**THE TASK:** When the line with "Inductive Blob : Type" appears below, start repeating lines exactly, and keep going through the line with "[(hash, contentLength)]. *)"; add nothing outside that span.

**DATA FOR REVIEW:**
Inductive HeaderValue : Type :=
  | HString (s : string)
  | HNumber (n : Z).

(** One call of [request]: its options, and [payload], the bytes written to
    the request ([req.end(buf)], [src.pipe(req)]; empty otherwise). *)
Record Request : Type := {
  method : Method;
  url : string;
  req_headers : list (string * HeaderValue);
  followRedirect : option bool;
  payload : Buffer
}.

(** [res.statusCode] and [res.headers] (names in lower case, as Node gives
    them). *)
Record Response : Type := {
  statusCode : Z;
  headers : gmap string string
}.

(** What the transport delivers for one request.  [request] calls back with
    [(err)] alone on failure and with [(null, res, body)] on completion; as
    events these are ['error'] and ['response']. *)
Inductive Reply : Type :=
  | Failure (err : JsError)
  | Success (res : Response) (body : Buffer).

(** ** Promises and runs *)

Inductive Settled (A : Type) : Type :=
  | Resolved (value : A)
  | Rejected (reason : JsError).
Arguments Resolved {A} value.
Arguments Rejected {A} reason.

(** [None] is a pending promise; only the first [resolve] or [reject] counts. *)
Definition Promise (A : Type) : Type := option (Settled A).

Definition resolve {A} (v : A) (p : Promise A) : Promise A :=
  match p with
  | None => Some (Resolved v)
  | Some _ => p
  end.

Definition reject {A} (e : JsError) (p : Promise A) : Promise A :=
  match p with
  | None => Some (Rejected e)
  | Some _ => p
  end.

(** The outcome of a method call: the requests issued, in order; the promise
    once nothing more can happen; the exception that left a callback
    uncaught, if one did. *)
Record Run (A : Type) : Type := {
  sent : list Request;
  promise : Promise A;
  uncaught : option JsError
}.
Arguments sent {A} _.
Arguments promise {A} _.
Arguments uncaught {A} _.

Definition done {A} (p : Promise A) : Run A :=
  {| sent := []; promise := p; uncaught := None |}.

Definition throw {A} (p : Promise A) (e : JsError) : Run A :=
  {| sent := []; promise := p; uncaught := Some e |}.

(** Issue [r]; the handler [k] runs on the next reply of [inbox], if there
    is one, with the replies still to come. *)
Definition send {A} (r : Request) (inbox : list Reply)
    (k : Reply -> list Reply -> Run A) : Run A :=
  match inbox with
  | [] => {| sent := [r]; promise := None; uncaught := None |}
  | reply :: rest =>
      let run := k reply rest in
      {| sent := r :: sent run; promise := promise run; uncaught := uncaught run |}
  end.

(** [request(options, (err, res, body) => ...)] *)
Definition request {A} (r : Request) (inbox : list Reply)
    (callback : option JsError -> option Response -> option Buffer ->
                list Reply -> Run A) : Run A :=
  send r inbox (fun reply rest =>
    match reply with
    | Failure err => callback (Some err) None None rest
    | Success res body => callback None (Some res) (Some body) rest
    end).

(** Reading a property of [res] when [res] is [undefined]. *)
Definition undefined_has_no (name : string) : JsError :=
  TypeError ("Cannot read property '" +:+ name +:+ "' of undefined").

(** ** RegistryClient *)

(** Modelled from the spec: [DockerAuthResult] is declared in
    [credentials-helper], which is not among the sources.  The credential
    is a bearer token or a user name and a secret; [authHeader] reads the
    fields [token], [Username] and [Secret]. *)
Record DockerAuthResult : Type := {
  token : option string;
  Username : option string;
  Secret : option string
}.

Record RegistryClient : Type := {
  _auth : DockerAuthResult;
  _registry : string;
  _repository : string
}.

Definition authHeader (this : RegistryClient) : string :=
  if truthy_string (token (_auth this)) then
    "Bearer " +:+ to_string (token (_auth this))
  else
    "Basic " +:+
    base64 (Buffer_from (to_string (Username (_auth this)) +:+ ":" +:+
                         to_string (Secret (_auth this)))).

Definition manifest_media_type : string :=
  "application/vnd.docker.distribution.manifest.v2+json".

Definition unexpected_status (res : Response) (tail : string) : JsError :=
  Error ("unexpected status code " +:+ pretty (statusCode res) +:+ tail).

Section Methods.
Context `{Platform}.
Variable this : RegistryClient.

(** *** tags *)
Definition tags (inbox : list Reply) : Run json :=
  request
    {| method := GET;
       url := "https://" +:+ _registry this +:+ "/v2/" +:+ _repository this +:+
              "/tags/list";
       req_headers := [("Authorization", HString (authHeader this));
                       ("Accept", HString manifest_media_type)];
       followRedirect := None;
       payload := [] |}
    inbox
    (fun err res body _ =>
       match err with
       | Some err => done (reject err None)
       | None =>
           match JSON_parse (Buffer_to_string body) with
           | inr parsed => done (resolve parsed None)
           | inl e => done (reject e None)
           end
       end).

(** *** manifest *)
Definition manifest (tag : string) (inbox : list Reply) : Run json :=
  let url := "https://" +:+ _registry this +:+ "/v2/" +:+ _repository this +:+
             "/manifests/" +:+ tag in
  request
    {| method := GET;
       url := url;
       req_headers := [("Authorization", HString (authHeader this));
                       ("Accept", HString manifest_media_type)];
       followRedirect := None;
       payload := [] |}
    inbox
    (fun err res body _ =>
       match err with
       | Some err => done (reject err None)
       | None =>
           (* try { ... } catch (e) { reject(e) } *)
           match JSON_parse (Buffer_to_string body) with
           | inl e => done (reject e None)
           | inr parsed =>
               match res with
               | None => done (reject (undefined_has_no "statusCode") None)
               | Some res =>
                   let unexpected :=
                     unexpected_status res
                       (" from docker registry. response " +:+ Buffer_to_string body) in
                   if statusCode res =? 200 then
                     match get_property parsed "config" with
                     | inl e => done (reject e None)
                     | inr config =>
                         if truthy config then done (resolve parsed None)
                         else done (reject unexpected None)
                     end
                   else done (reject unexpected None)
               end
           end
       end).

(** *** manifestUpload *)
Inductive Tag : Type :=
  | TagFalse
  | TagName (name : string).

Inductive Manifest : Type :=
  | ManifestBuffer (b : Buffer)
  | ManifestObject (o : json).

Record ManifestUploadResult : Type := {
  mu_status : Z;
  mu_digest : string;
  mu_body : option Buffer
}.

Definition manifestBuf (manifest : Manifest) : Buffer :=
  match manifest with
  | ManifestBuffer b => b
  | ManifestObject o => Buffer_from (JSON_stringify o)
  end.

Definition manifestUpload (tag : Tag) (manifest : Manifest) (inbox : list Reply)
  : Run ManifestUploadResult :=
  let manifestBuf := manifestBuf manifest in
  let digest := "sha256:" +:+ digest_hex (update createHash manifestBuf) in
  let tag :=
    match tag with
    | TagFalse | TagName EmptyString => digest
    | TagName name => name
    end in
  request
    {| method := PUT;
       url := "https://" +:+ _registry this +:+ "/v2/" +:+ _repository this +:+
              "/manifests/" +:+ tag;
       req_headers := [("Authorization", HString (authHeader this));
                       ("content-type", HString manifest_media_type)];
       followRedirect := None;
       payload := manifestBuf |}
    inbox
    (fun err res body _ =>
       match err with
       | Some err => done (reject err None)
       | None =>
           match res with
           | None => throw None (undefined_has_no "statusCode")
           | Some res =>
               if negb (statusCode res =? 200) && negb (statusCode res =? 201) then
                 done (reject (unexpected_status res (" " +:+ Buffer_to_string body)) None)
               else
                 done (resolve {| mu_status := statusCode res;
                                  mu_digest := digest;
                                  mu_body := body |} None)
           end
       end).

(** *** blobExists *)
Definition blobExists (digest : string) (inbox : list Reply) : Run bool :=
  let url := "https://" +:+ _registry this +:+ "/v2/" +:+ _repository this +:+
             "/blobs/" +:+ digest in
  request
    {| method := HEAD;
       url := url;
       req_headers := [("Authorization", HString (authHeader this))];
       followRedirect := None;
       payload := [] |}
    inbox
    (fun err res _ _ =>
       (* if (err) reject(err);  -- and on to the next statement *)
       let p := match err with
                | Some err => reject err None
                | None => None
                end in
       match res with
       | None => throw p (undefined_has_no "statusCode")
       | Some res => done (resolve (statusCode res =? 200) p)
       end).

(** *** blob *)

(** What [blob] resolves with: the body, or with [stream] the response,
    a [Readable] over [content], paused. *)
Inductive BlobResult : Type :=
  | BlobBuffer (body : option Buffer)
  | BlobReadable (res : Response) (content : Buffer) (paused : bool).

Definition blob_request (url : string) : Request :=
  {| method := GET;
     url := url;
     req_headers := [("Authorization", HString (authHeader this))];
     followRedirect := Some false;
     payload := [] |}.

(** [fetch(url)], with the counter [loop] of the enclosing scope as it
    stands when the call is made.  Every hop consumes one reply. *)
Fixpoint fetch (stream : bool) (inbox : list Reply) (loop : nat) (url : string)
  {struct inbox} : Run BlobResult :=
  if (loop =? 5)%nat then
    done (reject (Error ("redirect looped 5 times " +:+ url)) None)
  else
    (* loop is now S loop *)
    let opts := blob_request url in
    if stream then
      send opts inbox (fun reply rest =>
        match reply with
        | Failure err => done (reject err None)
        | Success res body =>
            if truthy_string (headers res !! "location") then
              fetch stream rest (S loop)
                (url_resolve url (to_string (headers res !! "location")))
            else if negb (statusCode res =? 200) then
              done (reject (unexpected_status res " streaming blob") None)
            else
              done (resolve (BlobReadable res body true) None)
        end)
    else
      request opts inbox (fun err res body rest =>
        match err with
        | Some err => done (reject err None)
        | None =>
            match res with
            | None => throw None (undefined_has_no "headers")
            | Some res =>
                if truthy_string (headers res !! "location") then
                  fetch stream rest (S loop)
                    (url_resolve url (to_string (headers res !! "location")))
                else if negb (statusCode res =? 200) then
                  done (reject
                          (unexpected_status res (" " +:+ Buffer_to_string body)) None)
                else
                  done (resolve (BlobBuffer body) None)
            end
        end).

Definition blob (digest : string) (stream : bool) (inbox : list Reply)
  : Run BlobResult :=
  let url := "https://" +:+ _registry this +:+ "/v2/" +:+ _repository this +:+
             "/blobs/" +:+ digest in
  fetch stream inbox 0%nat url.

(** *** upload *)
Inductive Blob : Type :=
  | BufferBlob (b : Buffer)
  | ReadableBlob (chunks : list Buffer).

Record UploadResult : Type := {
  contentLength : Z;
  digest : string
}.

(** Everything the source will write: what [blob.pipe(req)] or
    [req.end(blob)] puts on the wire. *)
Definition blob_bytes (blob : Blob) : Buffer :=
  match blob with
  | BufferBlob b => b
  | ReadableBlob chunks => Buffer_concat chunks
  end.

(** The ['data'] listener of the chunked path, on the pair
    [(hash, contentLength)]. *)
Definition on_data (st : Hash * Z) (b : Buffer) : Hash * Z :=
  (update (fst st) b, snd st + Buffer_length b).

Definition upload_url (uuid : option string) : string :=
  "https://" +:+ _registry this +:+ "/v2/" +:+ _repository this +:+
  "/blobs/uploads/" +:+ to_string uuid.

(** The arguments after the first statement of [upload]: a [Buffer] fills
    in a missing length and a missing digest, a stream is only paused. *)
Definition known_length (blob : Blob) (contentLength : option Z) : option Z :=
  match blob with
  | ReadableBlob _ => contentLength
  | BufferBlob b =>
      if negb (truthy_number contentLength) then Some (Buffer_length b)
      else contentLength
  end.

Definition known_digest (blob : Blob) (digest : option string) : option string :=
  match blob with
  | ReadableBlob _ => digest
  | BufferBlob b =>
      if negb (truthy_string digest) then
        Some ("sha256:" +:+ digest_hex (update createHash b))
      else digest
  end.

**COMPLETED TASK:**
Inductive Blob : Type :=
  | BufferBlob (b : Buffer)
  | ReadableBlob (chunks : list Buffer).

Record UploadResult : Type := {
  contentLength : Z;
  digest : string
}.

(** Everything the source will write: what [blob.pipe(req)] or
    [req.end(blob)] puts on the wire. *)
Definition blob_bytes (blob : Blob) : Buffer :=
  match blob with
  | BufferBlob b => b
  | ReadableBlob chunks => Buffer_concat chunks
  end.

(** The ['data'] listener of the chunked path, on the pair
    [(hash, contentLength)]. *)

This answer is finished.